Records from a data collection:
◇ ◇ ◇

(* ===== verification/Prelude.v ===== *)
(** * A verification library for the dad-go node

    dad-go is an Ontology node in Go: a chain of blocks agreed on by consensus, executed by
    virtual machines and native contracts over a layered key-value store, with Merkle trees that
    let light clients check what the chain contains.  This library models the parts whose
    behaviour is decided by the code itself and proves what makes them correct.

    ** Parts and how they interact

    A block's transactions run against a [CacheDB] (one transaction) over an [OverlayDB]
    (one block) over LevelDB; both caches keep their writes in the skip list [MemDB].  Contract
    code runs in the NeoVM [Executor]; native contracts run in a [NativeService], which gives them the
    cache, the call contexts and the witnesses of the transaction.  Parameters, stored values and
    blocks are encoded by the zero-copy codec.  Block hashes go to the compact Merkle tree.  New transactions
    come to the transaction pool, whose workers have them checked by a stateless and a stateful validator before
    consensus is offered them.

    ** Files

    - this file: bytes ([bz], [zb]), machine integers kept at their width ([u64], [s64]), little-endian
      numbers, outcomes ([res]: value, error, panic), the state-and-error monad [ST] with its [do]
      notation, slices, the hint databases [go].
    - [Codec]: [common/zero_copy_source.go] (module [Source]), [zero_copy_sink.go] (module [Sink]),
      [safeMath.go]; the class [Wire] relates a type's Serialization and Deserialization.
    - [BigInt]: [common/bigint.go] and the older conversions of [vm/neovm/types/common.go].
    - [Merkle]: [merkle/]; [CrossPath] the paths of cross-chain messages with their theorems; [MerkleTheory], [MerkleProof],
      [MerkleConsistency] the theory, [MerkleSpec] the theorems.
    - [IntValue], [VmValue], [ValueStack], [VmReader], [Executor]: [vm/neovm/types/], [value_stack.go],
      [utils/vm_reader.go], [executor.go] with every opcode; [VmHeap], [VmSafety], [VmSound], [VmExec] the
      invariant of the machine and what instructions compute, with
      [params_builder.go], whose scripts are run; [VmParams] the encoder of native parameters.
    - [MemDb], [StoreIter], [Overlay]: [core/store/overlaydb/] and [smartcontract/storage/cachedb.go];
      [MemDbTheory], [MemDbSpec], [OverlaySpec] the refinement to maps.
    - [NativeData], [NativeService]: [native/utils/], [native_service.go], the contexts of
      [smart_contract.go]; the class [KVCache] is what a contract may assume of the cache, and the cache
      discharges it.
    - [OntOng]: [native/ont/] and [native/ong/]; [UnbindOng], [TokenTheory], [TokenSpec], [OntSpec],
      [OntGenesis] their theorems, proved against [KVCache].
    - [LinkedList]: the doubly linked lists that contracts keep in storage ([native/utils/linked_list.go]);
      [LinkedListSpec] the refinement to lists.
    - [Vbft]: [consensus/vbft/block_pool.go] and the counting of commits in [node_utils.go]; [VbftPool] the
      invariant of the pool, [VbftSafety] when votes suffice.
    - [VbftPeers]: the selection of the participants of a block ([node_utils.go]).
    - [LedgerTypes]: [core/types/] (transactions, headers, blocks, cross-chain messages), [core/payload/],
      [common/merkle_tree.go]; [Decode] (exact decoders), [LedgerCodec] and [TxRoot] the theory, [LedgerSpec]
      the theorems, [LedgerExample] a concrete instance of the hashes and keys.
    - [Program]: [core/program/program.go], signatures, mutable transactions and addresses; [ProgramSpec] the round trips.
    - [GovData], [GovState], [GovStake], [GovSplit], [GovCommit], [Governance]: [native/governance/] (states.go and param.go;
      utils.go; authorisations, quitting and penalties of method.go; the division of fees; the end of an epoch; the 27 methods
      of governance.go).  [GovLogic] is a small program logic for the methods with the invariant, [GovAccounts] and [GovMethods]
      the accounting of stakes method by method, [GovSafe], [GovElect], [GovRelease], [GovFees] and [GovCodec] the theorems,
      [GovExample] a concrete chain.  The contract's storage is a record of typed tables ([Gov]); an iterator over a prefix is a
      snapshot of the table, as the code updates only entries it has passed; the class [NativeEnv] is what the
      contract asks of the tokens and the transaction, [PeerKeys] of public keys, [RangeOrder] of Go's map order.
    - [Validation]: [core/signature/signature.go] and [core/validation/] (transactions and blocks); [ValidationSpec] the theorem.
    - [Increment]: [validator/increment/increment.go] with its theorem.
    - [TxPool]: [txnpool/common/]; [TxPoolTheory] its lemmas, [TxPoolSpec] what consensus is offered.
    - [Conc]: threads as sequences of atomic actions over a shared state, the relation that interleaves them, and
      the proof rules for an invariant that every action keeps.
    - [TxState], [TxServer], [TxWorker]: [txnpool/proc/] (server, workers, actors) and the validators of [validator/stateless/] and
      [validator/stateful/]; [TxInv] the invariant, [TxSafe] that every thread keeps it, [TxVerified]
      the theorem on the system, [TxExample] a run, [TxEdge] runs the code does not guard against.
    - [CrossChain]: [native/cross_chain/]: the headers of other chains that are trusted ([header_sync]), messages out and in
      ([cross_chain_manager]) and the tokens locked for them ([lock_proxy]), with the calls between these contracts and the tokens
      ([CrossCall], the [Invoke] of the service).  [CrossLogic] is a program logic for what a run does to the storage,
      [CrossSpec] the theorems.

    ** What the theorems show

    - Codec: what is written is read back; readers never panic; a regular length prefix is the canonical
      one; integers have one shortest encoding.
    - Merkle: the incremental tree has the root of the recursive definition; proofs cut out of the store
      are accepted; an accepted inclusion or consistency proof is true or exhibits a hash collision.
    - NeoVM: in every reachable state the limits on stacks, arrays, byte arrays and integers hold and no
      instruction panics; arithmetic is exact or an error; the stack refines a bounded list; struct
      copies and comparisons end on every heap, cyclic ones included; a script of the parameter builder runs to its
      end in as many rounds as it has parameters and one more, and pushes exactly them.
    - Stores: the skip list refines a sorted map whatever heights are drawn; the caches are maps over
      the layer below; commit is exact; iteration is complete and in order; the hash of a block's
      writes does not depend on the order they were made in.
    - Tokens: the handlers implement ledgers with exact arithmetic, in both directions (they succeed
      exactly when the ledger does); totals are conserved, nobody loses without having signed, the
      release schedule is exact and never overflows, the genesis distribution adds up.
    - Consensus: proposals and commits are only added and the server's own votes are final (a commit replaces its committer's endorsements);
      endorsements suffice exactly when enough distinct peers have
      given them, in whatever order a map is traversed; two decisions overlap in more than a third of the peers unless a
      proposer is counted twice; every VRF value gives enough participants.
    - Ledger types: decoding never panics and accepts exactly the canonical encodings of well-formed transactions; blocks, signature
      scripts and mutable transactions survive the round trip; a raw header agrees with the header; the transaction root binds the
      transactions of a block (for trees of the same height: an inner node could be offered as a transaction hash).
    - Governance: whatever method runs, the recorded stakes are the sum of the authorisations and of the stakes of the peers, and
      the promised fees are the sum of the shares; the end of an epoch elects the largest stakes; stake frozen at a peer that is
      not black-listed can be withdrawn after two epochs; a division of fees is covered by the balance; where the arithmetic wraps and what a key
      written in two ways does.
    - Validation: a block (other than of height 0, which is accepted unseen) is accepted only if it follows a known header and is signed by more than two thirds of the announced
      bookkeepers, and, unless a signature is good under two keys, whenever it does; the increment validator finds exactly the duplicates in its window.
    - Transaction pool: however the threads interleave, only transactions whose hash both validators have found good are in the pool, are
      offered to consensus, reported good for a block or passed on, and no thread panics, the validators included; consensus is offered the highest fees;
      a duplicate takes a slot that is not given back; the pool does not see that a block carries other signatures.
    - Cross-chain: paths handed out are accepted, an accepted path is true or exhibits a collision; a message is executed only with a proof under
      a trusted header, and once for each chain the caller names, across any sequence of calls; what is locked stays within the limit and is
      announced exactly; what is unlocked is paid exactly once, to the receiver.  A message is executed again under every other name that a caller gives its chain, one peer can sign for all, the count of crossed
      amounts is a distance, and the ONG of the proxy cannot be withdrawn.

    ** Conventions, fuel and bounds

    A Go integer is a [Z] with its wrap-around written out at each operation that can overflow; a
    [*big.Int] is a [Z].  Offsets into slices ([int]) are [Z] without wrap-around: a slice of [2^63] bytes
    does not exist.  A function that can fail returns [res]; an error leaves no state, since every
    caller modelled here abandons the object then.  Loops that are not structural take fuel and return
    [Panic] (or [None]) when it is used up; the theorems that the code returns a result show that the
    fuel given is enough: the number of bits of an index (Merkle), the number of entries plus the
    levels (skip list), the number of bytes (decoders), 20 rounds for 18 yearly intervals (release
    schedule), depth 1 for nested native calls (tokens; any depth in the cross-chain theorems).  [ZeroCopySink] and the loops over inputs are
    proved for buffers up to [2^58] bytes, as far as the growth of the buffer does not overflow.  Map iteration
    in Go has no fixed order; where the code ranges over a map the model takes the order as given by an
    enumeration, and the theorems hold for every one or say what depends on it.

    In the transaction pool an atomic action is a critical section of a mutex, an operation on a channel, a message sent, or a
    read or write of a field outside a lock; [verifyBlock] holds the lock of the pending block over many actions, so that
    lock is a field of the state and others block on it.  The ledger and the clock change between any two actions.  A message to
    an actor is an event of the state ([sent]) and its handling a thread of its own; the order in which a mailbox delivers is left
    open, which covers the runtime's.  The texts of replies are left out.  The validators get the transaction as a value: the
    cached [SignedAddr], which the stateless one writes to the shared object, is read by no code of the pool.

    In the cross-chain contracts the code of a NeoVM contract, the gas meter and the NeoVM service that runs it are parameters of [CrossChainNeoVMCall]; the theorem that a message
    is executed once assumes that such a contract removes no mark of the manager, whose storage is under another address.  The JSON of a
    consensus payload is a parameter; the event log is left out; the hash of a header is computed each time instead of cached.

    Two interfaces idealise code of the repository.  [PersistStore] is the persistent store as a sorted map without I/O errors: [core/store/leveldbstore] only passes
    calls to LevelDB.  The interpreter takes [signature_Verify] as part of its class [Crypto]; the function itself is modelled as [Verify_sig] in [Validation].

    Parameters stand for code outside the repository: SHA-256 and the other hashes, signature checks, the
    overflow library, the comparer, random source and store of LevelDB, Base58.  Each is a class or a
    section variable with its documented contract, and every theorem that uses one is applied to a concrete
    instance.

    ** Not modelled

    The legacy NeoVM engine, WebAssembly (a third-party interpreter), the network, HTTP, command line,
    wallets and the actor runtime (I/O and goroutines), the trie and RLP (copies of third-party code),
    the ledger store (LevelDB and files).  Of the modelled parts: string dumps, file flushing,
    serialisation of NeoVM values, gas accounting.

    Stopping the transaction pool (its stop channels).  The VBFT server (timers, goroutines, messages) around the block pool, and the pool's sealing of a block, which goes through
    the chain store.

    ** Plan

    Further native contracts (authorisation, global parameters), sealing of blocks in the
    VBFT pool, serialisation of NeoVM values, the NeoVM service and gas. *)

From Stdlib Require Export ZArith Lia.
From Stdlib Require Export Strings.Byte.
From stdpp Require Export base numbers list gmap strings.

◇ ◇ ◇

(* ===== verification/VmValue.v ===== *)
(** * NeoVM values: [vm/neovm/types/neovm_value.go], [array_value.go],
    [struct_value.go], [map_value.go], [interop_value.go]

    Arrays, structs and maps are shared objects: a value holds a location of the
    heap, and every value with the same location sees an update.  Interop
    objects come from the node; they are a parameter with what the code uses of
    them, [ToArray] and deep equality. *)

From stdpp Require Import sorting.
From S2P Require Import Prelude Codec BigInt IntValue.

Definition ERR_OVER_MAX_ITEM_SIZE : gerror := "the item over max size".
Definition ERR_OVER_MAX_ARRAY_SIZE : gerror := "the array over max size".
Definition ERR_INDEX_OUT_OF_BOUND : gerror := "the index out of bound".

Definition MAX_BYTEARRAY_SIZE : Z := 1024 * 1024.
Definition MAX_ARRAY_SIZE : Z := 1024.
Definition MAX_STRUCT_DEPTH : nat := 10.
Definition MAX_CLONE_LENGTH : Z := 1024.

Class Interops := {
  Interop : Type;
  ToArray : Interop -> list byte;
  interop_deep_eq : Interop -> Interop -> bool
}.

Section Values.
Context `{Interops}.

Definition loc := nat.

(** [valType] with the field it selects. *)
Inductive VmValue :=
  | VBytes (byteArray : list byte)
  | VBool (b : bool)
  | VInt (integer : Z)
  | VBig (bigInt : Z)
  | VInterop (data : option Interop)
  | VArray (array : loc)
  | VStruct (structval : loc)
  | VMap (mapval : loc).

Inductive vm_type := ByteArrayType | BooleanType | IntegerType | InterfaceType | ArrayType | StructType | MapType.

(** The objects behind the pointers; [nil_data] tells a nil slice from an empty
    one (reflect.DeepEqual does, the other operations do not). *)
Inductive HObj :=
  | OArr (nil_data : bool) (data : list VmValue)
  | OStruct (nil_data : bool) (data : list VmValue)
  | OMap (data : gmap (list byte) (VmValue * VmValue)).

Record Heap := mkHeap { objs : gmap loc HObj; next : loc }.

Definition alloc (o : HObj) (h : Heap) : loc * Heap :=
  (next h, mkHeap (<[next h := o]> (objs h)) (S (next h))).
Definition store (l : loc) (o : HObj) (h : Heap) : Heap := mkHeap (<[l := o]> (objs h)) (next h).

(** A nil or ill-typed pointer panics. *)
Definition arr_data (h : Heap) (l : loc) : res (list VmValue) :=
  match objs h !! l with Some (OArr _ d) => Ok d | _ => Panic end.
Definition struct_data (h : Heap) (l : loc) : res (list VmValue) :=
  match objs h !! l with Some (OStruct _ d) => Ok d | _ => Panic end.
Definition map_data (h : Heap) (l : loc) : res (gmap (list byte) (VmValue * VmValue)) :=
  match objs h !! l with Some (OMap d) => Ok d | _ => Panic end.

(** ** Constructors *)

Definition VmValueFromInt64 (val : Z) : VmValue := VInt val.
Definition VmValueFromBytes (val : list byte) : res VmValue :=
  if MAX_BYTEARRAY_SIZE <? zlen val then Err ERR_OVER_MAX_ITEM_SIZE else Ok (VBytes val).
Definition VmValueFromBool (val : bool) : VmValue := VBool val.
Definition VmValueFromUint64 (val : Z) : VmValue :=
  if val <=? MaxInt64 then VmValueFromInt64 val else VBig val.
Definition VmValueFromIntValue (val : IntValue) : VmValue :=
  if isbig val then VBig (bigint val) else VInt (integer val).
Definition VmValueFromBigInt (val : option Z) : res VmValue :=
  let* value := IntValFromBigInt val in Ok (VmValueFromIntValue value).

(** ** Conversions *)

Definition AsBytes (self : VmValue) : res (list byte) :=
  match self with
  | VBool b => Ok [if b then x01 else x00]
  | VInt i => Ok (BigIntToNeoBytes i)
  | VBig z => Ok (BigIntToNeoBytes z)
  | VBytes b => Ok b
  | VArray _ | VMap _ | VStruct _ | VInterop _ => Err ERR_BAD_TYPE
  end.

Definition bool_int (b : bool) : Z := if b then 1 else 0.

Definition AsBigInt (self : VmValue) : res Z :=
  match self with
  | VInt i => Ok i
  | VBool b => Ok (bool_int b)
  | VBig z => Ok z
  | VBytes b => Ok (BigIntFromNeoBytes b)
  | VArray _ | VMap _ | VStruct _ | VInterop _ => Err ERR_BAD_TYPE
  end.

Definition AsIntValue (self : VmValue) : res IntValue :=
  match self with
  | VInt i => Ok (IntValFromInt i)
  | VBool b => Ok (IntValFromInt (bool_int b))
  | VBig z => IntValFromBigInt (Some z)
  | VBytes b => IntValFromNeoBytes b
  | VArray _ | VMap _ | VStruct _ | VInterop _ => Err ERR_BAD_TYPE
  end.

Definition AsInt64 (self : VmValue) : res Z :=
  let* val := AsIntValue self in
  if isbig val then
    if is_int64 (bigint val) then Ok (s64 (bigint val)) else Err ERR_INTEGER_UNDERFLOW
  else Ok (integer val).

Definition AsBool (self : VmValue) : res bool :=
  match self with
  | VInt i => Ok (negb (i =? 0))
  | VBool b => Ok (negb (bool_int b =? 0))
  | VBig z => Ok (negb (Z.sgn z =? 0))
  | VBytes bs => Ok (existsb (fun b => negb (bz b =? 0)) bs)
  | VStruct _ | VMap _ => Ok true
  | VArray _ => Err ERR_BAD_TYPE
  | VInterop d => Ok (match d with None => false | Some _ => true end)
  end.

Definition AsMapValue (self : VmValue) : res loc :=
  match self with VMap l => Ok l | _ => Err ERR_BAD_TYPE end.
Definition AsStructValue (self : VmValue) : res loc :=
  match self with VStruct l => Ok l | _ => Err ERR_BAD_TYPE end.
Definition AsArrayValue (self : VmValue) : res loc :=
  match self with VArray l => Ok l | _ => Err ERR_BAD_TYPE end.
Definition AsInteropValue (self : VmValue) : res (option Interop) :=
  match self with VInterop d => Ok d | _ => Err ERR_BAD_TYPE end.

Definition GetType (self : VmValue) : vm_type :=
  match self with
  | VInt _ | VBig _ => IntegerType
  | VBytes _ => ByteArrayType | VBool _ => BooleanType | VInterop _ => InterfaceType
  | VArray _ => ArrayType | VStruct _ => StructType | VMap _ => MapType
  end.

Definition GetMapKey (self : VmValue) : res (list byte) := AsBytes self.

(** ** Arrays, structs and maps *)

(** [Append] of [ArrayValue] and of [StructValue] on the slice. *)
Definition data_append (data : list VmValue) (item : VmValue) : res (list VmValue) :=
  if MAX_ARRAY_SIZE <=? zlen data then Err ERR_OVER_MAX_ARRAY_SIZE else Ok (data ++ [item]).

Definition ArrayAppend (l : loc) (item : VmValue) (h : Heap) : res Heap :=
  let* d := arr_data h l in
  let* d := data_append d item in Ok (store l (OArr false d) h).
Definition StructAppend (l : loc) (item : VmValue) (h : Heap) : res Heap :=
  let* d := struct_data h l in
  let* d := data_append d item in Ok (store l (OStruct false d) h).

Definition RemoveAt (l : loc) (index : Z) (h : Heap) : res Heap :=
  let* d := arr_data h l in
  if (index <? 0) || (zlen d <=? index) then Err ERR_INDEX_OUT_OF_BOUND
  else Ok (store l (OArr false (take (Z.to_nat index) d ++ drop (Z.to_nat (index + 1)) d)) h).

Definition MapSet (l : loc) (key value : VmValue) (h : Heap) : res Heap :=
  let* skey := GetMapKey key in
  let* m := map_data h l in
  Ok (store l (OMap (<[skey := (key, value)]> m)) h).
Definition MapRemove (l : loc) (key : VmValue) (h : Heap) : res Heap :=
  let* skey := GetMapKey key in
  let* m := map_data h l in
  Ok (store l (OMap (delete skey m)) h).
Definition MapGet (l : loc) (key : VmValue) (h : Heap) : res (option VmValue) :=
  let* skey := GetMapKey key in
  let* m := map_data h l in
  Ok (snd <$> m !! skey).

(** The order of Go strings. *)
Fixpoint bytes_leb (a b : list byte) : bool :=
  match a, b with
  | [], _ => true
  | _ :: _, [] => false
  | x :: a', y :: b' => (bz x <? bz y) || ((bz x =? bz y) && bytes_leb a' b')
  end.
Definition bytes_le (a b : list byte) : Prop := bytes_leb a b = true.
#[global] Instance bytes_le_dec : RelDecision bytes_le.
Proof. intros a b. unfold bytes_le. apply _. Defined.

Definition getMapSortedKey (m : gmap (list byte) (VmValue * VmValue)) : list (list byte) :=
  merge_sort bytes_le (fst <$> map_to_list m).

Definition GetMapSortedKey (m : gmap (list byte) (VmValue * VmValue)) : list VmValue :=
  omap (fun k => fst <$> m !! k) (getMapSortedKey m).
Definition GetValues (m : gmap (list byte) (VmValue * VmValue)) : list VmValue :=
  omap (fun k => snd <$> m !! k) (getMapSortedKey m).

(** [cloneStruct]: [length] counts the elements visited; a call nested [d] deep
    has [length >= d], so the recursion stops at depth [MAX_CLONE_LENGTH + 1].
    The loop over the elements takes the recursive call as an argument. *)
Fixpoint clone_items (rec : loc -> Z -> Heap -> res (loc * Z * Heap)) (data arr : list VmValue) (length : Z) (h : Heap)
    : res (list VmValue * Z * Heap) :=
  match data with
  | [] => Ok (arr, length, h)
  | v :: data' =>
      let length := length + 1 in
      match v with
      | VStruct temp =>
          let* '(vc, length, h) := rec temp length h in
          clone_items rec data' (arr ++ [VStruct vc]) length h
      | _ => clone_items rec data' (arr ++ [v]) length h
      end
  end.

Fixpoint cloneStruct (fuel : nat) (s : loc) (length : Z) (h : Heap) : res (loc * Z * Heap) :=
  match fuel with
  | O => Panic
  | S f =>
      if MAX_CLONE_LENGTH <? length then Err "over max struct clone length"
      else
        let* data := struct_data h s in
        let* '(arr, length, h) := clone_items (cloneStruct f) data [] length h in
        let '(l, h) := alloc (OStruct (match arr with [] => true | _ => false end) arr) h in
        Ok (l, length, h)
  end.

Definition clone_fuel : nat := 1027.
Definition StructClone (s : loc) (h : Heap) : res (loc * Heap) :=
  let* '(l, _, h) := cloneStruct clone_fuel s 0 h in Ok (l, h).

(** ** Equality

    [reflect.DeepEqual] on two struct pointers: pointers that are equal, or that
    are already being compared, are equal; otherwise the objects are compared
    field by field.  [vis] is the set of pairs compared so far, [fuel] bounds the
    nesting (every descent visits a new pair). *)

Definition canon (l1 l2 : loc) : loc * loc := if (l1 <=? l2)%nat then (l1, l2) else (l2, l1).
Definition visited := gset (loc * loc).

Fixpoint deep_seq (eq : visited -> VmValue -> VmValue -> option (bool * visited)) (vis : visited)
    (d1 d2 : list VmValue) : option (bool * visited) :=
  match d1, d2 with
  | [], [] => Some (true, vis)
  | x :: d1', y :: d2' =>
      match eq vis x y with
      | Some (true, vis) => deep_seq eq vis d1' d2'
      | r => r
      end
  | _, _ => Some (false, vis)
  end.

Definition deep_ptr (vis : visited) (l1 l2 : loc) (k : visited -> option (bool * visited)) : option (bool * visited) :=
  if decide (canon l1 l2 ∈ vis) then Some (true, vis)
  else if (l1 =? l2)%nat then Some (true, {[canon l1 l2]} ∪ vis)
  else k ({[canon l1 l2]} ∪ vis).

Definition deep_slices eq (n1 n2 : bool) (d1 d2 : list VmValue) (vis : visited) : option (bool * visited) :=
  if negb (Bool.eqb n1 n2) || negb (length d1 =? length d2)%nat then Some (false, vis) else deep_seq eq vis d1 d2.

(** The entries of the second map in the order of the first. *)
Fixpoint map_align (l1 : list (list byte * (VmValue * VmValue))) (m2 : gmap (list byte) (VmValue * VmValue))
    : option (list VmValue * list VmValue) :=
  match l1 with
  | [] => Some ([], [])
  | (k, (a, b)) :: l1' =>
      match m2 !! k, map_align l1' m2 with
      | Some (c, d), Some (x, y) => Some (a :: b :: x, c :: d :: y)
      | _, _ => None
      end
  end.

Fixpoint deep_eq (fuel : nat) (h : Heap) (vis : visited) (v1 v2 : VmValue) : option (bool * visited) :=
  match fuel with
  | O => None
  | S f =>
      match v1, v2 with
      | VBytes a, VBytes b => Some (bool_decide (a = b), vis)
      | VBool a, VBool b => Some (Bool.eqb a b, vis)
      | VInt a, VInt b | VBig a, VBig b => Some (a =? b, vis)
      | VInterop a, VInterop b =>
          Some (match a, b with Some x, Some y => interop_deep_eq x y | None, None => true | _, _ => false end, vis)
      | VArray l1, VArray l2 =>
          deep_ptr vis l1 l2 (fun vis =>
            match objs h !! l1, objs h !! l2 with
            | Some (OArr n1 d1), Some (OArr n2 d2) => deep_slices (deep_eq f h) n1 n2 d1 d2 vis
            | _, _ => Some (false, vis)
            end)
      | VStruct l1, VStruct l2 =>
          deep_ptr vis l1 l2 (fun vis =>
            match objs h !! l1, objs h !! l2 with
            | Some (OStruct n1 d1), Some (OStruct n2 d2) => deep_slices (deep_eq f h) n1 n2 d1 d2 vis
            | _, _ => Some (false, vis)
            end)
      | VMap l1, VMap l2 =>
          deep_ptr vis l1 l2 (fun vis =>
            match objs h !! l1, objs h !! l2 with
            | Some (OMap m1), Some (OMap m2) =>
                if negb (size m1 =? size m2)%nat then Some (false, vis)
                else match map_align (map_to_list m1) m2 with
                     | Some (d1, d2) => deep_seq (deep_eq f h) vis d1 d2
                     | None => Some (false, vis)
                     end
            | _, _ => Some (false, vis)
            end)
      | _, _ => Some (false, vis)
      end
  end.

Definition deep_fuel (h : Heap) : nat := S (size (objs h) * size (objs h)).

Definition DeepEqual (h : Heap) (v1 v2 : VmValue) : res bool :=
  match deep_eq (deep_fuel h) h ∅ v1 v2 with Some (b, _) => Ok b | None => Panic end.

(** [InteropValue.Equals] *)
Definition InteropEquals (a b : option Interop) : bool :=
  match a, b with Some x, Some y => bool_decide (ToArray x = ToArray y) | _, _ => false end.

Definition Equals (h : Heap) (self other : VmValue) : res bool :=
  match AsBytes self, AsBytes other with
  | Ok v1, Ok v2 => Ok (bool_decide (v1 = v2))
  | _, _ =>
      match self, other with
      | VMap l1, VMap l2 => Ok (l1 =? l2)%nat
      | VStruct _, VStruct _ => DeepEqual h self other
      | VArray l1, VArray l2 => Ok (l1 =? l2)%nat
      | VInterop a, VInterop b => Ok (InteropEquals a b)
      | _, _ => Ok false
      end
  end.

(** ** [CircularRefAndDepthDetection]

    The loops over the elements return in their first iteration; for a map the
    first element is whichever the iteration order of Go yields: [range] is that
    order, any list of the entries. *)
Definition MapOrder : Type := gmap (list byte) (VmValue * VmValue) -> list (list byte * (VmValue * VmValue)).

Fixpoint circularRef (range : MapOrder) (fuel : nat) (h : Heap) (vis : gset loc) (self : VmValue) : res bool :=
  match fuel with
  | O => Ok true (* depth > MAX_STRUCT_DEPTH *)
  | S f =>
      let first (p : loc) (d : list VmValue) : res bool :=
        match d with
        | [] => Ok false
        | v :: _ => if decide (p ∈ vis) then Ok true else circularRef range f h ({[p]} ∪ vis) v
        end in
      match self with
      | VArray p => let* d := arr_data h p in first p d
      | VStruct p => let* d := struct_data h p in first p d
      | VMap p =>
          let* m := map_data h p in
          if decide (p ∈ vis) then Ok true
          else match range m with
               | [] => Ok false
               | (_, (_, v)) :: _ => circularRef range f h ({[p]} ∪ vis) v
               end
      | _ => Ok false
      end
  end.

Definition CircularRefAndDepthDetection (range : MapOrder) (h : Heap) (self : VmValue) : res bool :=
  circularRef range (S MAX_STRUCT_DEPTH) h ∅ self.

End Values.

◇ ◇ ◇

Search the data for the string "goroutines" and copy each line where it appears.

**Problem solution:**
    wallets and the actor runtime (I/O and goroutines), the trie and RLP (copies of third-party code),
    Stopping the transaction pool (its stop channels).  The VBFT server (timers, goroutines, messages) around the block pool, and the pool's sealing of a block, which goes through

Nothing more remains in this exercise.